Angela Caccia: Accecate i cantori, FaraEditore, ottobre 2017
recensione di Vincenzo D'Alessio
Angela Caccia scrive con forza magmatica. Questa è la prima fruibile emozione che giunge dalla lettura delle poesie della sua ultima raccolta Accecate i cantori, pubblicata presso l’Editore Fara di Rimini, quale vincitrice assoluta del Concorso annuale Versi Con-giurati, edizione 2017.
Si aggiunga, in seguito, l’aria che ha respirato e respira, oggi, attraverso gli occhi nell’antica terra di Calabria: colonie greche, affacciata sul mare che ha visto le traversate delle popolazioni provenienti dalle sponde care al poeta Ugo Foscolo.
Inevitabilmente tutta la presente raccolta, che ha radici nelle precedenti pubblicate, prende energie vitali dalla mitologia greca.
Il primo mito è legato alla poesia eponima: “(…) a sera / nella camera oscura del ventre / ricomporre i minuti raccolti preziosi – poi – / ancora una volta accecate i cantori! / … che un po’ di futuro si faccia remoto” (pag. 26). Alla corte dei Feaci, dinanzi al re Alcinoo, Demòdoco (il cieco narratore) canta le gesta di Troia e di Odisseo, presente nella sala, risvegliandone la memoria sopita dal trauma della tempesta marina.
Dunque questa è la forza del cantore: riportare in vita la memoria sopita/ infranta di fronte alle tempeste della vita.
L’oscurità della notte, vissuta dal cieco cantore, svela quanto egli ha accumulato ascoltando le voci del popolo, della gente di mare, degli stranieri approdati dopo lunghi viaggi in un mare inclemente.
Il buio della mente che non riesce a recuperare le sue memorie, come si evince nei versi della poesia dedicata dalla poeta a sua madre: “(…) Mi chiedo cosa Tu voglia – Dio – che / mi strappi di dosso il suo nome / mi togli la sola cittadinanza che mi riconosca / la terra da cui – staccata – m’è cresciuta l’anima / la pioggia che – in me – diluvia bene e male” (pag. 37), è l’incombente preghiera che la Nostra rivolge a Dio, qualunque sia il suo vero nome per lenire la sofferenza dello stato in cui versa.

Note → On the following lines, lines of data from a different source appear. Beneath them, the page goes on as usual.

(* ===== verification/LeadDeliveryLiveness.v ===== *)
(** * LeadDeliveryLiveness: every queued delivery is settled

    One worker in its loop, with nothing else running.  A round that comes late enough
    (every retry is due, every lease of a dead worker has expired) recovers, claims and
    runs one delivery, and lowers the backlog: the number of contacts still allowed plus
    one for every open delivery.  So after as many such rounds as the backlog counts no
    delivery is open, whatever the adapters answer. *)
From S2P Require Import Prelude.
From S2P Require Import Binary64.
From S2P Require Import Schema.
From S2P Require Import ProviderOperations.
From S2P Require Import LeadRouting.
From S2P Require Import LeadDelivery.
From S2P Require Import LeadDeliveryProofs.
From S2P Require Import LeadDeliveryInvariant.
From S2P Require Import LeadDeliveryTheorems.

Section liveness.
Context {USD : Type} (worker_id : string) (adapters : DeliveryChannel → option string).
Context (stale_after_seconds base maximum : binary64).
Implicit Types (db : Db USD) (d : ProviderDelivery) (lease : DeliveryLease).

(** ** Attempts *)

(** No attempt was added and none changed its delivery or number. *)
Definition same_attempts (t t' : gmap Z RoutingAttempt) : Prop :=
  ∀ k a', t' !! k = Some a' →
    ∃ a, t !! k = Some a ∧ ra_delivery_key a = ra_delivery_key a'
         ∧ ra_attempt_number a = ra_attempt_number a'.
(* ===== verification/PropertyWorkflow.v ===== *)
(** * PropertyWorkflow: from an approved opportunity to a deployed site

    [PropertyWorkflowService] of property_workflow/services.py: properties and
    their version log, domain candidates and registrations, assets, provider
    assignments, site configurations, builds, compliance reviews, deployments.
    Requests are the values the pydantic models accept.  The static-site builder,
    the deployment adapter, SHA-256, JSON text and the text of a stored instant
    are parameters; [runtime_directory] is the directory of a [file:] URL. *)
From stdpp Require Import pretty.
From S2P Require Import Prelude Binary64 Schema OpportunityReview ProviderOperations LeadRouting.

(** ** Text *)

Definition is_lower_alnum (a : Ascii.ascii) : bool :=
  let n := Ascii.nat_of_ascii a in
  ((97 <=? n) && (n <=? 122) || (48 <=? n) && (n <=? 57))%nat.

(** [re.sub(r"[^a-z0-9]+", "-", s)]; [run] tells that the run has its dash *)
Fixpoint dash_runs (run : bool) (s : string) : string :=
  match s with
  | EmptyString => EmptyString
  | String a s' =>
      if is_lower_alnum a then String a (dash_runs false s')
      else if run then dash_runs true s' else "-" +:+ dash_runs true s'
  end.

Fixpoint lstrip_dash (s : string) : string :=
  match s with
  | String a s' => if (Ascii.nat_of_ascii a =? 45)%nat then lstrip_dash s' else s
  | EmptyString => EmptyString
  end.
Fixpoint rstrip_dash (s : string) : string :=
  match s with
  | EmptyString => EmptyString
  | String a s' =>
      match rstrip_dash s' with
      | EmptyString => if (Ascii.nat_of_ascii a =? 45)%nat then EmptyString
                       else String a EmptyString
      | s'' => String a s''
      end
  end.

Definition _slug (s : string) : string := rstrip_dash (lstrip_dash (dash_runs false (py_lower s))).

Example slug_brand : _slug "  Denver Plumbing & Heating! " = "denver-plumbing-heating"%string.
Proof. by vm_compute. Qed.

(** [" ".join(s.split())] *)
Fixpoint words (current s : string) : list string :=
  match s with
  | EmptyString => if str_truthy current then [current] else []
  | String a s' =>
      if is_space a then (if str_truthy current then [current] else []) ++ words "" s'
      else words (current +:+ String a EmptyString) s'
  end.
Definition normal_spaces (s : string) : string := String.concat " " (words "" s).

(** [s.split(",")[0]] *)
Fixpoint before_comma (s : string) : string :=
  match s with
  | EmptyString => EmptyString
  | String a s' => if (Ascii.nat_of_ascii a =? 44)%nat then EmptyString
                   else String a (before_comma s')
  end.

Definition occurs (token s : string) : bool := bool_decide (String.index 0 token s ≠ None).

Fixpoint any_char (p : Ascii.ascii → bool) (s : string) : bool :=
  match s with EmptyString => false | String a s' => p a || any_char p s' end.

(** A dot with a character before and after it. *)
Fixpoint inner_dot (s : string) : bool :=
  match s with
  | String _ (String b (String _ _ as s'') as s') =>
      (Ascii.nat_of_ascii b =? 46)%nat || inner_dot s'
  | _ => false
  end.

(** [re.fullmatch(r"[^@\s]+@[^@\s]+\.[^@\s]+", s)] *)
Definition email_shape (s : string) : bool :=
  match split_at s with
  | Some (l, d) =>
      str_truthy l && negb (any_char is_space s)
      && negb (any_char (λ a, (Ascii.nat_of_ascii a =? 64)%nat) d) && inner_dot d
  | None => false
  end.

(** ** Requests *)

Record PropertyCreateRequest : Type := {
  pc_neutral_brand : string;
  pc_property_id : option string;
  pc_public_tracking_number : option string;
  pc_public_contact_email : option string;
  pc_analytics_config : dict
}.

(** The [PropertyUpdateRequest]; the outer option of the nullable fields tells
    whether the field was given ([model_fields_set]). *)
Record PropertyUpdateRequest : Type := {
  up_neutral_brand : option string;
  up_public_tracking_number : option (option string);
  up_public_contact_email : option (option string);
  up_analytics_config : option dict;
  up_reason : string
}.

(** [PropertyCreateRequest(neutral_brand=b).neutral_brand]; [None] is the
    validation error *)
Definition valid_brand (b : string) : option string :=
  let n := normal_spaces b in
  if (3 <=? String.length b)%nat && (String.length b <=? 160)%nat
     && negb (occurs "official" (py_lower n) || occurs "licensed contractor" (py_lower n)
              || occurs "government" (py_lower n))
  then Some n else None.

(** [PropertyCreateRequest.validate_email] *)
Definition valid_email (e : option string) : option (option string) :=
  match e with
  | None => Some None
  | Some e =>
      let n := py_lower (py_strip e) in
      if (String.length e <=? 254)%nat && email_shape n then Some (Some n) else None
  end.

Record DomainGenerationRequest : Type := { dg_limit : Z; dg_tlds : list string }.
Record DomainAvailabilityEvidence : Type := {
  da_status : DomainAvailability; da_provider : string; da_evidence : dict
}.
Record ManualRegistrationRequest : Type := {
  mr_external_reference : string;
  mr_registrar_name : string;
  mr_expected_dns_records : gmap string string
}.
Record DNSVerificationRequest : Type := {
  dv_observed_records : gmap string string; dv_evidence_reference : string
}.
Record AssetCreateRequest : Type := {
  ar_asset_type : string;
  ar_local_path : option string;
  ar_source_provider : string;
  ar_source_url : option string;
  ar_attribution : option string;
  ar_license_metadata : dict;
  ar_alt_text : string;
  ar_content_sha256 : option string
}.
Record ProviderAssignmentInput : Type := {
  pi_provider_candidate_id : option Z;
  pi_public_business_name : string;
  pi_destination_phone : option string;
  pi_destination_email : option string;
  pi_logo_asset_id : option Z;
  pi_hours : dict;
  pi_service_radius : dict;
  pi_credentials : json;
  pi_license_numbers : json;
  pi_approved_claims : json;
  pi_attributed_testimonials : json;
  pi_provider_photos : list Z;
  pi_claims_review_reason : string
}.
Record SiteConfigInput : Type := {
  si_brand : dict;
  si_service : dict;
  si_market : dict;
  si_pricing_guidance : dict;
  si_service_process : json;
  si_faqs : json;
  si_local_considerations : json;
  si_provider_details : dict;
  si_referral_disclosure : string;
  si_calls_to_action : json;
  si_asset_ids : list Z;
  si_metadata : dict;
  si_analytics : dict;
  si_form_routing : dict;
  si_change_reason : string
}.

L’unica presenza paterna che si coglie in tutte le composizioni è Dio: “(…) Dio che sa di madre / solo per ritrovare in me il vecchio seminatore” (pag. 60).
Il mito del dolore e della sofferenza perpetrato sull’Io poetante e sul genere umano è riportato nel mito greco di Sisifo: “(…) che non sposta di tre passi il suo masso” (pag. 34). Percezione del dolore che viene raccolto e presentato al lettore più volte nella parola “sangue” in diversi punti delle composizioni.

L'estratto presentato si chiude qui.